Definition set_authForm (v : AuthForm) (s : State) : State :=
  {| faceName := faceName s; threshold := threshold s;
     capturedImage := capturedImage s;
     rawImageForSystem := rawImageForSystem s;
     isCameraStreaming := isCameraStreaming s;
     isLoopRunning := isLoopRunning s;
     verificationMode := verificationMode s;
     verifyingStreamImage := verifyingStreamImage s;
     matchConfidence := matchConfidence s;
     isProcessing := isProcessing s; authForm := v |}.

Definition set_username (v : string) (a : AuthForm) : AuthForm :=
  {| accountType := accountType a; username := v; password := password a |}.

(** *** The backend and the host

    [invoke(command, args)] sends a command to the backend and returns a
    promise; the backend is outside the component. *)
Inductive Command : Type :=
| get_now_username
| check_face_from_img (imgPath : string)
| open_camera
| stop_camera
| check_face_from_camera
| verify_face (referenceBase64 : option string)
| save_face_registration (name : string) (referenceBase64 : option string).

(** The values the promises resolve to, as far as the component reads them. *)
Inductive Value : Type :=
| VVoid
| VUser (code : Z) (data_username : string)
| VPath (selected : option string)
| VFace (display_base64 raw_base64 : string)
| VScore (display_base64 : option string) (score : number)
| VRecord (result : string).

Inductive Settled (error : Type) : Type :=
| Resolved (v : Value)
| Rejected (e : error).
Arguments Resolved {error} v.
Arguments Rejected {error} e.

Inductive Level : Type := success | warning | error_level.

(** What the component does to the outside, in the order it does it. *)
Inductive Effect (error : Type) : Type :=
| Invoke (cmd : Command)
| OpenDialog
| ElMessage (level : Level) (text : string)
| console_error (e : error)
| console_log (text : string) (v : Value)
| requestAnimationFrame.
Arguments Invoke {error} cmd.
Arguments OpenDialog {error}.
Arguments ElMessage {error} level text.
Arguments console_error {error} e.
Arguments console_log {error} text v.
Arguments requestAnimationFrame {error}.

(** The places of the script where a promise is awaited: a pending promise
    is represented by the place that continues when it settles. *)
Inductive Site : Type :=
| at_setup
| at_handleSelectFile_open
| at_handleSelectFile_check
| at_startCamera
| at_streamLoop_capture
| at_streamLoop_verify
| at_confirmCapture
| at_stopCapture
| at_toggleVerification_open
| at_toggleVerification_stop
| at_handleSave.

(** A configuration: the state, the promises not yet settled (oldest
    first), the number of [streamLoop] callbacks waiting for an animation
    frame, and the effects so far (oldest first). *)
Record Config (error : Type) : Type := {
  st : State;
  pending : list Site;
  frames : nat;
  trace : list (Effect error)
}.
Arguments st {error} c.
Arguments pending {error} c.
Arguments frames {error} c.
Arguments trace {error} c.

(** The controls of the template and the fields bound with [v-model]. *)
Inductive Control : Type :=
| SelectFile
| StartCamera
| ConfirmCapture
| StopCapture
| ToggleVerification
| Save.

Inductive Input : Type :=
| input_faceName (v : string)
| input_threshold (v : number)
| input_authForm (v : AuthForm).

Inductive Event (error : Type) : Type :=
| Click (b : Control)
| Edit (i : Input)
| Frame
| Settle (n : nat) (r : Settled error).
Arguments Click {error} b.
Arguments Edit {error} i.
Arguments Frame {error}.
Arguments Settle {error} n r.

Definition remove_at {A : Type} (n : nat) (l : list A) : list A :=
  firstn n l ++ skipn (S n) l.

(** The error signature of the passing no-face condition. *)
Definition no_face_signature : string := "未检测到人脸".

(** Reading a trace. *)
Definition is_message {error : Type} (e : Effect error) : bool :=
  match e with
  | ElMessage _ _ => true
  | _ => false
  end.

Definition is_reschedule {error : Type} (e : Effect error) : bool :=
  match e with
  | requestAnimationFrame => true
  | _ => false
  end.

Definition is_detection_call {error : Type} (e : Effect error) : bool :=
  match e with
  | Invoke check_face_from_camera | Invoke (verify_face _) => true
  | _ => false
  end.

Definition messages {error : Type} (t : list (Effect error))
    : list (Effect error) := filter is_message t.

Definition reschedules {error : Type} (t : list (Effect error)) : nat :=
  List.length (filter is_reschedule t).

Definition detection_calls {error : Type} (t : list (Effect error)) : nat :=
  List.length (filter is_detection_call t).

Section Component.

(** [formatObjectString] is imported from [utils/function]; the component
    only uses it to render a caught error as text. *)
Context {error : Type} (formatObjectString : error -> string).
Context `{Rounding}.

....

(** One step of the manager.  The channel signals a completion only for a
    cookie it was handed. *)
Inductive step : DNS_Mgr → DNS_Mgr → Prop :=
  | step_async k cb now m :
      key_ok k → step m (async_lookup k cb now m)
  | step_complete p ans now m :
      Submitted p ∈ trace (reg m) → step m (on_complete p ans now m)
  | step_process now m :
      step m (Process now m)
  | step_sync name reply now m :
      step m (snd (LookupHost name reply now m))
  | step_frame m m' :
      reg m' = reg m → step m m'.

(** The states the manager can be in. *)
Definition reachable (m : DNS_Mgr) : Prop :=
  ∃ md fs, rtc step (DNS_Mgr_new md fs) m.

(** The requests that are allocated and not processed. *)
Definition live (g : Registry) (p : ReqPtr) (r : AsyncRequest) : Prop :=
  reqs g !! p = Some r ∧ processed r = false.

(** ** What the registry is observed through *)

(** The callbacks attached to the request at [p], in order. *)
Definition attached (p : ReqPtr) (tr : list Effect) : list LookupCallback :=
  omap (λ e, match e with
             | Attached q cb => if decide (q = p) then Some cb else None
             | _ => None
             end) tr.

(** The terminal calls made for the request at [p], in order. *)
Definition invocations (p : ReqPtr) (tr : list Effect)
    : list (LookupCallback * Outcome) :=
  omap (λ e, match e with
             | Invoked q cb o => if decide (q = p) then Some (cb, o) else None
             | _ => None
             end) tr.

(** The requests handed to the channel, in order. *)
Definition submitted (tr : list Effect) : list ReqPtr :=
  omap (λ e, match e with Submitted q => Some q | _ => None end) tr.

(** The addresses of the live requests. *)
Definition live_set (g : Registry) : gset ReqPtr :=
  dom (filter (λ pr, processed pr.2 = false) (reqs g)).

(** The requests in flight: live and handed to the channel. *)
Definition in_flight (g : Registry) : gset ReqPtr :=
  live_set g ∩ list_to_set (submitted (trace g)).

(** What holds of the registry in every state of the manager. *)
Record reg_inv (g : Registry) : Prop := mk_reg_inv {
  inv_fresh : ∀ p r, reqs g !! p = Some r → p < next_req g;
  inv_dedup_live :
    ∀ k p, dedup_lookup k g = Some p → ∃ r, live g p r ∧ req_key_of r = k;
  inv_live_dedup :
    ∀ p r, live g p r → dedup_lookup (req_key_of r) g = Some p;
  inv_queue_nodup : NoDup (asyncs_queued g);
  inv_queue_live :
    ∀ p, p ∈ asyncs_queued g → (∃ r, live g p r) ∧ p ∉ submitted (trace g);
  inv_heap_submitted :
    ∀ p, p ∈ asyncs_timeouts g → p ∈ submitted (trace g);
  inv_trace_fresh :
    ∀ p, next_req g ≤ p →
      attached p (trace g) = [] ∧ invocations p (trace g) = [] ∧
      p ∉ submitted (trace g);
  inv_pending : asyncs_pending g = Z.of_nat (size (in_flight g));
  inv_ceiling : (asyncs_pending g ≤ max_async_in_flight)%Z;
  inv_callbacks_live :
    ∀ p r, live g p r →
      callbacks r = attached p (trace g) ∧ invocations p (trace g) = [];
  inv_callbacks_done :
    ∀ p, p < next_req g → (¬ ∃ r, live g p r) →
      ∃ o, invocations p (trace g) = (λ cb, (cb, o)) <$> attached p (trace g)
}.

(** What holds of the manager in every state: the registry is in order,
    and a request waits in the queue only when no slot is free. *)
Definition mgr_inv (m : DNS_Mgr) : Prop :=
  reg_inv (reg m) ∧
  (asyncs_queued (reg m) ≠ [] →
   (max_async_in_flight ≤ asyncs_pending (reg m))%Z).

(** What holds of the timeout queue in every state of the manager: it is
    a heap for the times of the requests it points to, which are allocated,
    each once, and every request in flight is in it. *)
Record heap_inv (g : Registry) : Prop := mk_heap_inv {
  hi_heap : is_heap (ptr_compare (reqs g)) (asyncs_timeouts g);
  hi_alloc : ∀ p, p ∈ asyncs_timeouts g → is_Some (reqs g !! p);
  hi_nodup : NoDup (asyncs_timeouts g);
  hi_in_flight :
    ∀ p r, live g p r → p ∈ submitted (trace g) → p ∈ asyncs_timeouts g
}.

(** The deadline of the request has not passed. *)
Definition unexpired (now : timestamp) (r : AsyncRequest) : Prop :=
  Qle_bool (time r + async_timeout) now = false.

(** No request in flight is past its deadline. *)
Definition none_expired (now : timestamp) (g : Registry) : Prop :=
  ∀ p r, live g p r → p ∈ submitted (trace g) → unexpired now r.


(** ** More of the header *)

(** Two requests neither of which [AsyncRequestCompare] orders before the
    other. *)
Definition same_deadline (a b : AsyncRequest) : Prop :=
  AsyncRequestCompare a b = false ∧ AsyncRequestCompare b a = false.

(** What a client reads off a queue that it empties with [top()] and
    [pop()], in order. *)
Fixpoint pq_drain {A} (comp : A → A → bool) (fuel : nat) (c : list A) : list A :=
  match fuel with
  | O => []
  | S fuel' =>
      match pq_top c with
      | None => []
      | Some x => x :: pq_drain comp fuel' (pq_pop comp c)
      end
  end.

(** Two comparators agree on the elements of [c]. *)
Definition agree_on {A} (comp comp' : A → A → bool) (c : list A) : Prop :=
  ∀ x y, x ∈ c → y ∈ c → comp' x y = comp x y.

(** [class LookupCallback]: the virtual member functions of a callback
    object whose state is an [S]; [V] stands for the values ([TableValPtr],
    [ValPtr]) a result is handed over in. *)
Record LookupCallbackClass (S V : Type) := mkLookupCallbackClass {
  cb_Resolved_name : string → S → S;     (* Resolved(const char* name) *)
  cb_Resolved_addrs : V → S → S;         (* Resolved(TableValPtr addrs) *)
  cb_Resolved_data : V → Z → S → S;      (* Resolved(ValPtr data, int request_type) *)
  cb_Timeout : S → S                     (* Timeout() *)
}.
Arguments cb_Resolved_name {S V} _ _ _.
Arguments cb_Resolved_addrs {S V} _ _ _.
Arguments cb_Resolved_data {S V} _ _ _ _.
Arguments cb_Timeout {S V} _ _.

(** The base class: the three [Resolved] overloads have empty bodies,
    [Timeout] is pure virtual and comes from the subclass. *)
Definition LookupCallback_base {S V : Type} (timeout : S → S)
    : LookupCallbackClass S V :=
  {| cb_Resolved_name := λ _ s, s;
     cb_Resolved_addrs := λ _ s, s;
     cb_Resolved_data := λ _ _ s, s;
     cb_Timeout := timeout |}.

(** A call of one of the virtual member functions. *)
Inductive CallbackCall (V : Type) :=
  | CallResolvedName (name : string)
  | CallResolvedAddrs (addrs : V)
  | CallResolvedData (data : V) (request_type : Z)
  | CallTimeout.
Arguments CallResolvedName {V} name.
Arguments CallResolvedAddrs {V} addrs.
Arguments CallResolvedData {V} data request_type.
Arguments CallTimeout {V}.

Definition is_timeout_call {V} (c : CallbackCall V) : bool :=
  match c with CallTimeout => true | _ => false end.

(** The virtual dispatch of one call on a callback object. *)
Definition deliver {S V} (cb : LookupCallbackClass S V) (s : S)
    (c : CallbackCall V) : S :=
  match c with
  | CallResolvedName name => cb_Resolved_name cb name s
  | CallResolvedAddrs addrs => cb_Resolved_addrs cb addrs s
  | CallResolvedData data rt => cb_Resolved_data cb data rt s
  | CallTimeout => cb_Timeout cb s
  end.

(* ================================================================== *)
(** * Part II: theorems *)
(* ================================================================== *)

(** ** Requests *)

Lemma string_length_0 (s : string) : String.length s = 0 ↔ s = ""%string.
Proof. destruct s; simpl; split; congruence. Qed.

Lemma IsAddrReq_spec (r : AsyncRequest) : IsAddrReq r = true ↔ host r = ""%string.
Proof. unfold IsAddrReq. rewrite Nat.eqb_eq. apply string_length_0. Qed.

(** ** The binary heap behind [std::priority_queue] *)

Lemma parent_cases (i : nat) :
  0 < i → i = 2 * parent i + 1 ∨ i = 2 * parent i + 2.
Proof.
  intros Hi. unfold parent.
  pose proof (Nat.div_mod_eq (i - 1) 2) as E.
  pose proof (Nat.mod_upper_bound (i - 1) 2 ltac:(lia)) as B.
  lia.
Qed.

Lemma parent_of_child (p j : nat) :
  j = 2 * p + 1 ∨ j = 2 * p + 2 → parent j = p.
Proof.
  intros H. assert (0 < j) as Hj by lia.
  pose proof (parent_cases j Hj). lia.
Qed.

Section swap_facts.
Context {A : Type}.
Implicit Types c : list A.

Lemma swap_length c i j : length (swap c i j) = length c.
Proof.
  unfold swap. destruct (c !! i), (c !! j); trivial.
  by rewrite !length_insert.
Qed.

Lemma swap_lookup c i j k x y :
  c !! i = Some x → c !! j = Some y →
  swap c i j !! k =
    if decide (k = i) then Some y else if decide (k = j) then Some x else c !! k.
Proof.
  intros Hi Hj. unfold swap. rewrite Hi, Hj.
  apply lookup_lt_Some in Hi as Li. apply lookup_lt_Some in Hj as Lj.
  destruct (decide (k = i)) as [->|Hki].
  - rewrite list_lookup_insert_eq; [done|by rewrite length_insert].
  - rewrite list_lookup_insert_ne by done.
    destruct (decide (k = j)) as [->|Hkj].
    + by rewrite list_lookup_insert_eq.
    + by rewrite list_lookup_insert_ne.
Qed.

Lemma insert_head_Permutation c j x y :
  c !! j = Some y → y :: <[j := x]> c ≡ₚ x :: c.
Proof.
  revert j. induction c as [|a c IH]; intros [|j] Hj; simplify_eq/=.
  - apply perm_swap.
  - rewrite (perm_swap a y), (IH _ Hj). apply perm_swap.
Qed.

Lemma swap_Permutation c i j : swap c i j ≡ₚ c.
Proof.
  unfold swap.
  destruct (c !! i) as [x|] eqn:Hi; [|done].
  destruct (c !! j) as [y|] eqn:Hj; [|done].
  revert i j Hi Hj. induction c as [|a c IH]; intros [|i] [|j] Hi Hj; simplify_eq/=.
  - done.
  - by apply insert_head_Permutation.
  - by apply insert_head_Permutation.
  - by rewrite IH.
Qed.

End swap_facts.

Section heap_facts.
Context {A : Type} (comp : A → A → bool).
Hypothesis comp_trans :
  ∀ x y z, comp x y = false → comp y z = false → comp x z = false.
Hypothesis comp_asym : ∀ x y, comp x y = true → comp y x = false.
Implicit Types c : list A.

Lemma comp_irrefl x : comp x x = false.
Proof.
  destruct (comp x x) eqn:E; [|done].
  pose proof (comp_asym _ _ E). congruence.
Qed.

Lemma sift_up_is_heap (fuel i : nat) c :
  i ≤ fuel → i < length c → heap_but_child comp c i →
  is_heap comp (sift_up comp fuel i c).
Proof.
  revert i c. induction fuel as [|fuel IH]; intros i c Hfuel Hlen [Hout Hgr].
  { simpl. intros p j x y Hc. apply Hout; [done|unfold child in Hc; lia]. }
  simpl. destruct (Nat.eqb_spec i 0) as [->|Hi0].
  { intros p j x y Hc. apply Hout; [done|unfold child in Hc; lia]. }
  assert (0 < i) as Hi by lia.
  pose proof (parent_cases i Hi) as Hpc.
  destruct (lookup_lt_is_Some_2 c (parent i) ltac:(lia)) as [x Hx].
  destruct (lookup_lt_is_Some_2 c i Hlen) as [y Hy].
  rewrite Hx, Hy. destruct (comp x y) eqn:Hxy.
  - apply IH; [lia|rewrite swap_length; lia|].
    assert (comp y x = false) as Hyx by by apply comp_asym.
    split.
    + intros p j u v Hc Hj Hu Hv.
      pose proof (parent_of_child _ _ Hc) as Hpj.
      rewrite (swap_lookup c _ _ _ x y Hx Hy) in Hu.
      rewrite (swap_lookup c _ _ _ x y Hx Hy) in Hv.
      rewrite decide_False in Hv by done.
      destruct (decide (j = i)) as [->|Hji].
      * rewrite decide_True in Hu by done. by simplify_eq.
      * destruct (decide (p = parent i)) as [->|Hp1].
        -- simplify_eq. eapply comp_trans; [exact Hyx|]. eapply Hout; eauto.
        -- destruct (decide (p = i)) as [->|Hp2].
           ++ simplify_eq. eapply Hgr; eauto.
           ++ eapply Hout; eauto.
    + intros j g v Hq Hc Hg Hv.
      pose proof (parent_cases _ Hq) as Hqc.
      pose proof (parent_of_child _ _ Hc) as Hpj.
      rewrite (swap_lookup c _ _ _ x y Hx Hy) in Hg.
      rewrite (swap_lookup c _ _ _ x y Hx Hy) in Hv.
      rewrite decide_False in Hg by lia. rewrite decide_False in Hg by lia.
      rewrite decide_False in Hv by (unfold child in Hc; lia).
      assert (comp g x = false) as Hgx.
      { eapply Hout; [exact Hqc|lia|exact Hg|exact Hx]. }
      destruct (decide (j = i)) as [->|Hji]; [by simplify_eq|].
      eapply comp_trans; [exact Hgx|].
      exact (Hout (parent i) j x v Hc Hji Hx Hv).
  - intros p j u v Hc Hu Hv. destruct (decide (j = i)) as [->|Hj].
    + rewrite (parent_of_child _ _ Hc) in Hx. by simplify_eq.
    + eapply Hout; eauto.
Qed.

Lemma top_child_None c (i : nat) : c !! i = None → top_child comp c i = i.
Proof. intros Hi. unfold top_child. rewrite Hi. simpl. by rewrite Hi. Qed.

....

§ **Activity**:
Scan the listing above for the line that has "destruct (decide (j = i)) as [->|Hji];", then copy exactly from that line through the line that has "Lemma top_child_None c".

§ **Solution to this exercise**:
      destruct (decide (j = i)) as [->|Hji]; [by simplify_eq|].
      eapply comp_trans; [exact Hgx|].
      exact (Hout (parent i) j x v Hc Hji Hx Hv).
  - intros p j u v Hc Hu Hv. destruct (decide (j = i)) as [->|Hj].
    + rewrite (parent_of_child _ _ Hc) in Hx. by simplify_eq.
    + eapply Hout; eauto.
Qed.

Lemma top_child_None c (i : nat) : c !! i = None → top_child comp c i = i.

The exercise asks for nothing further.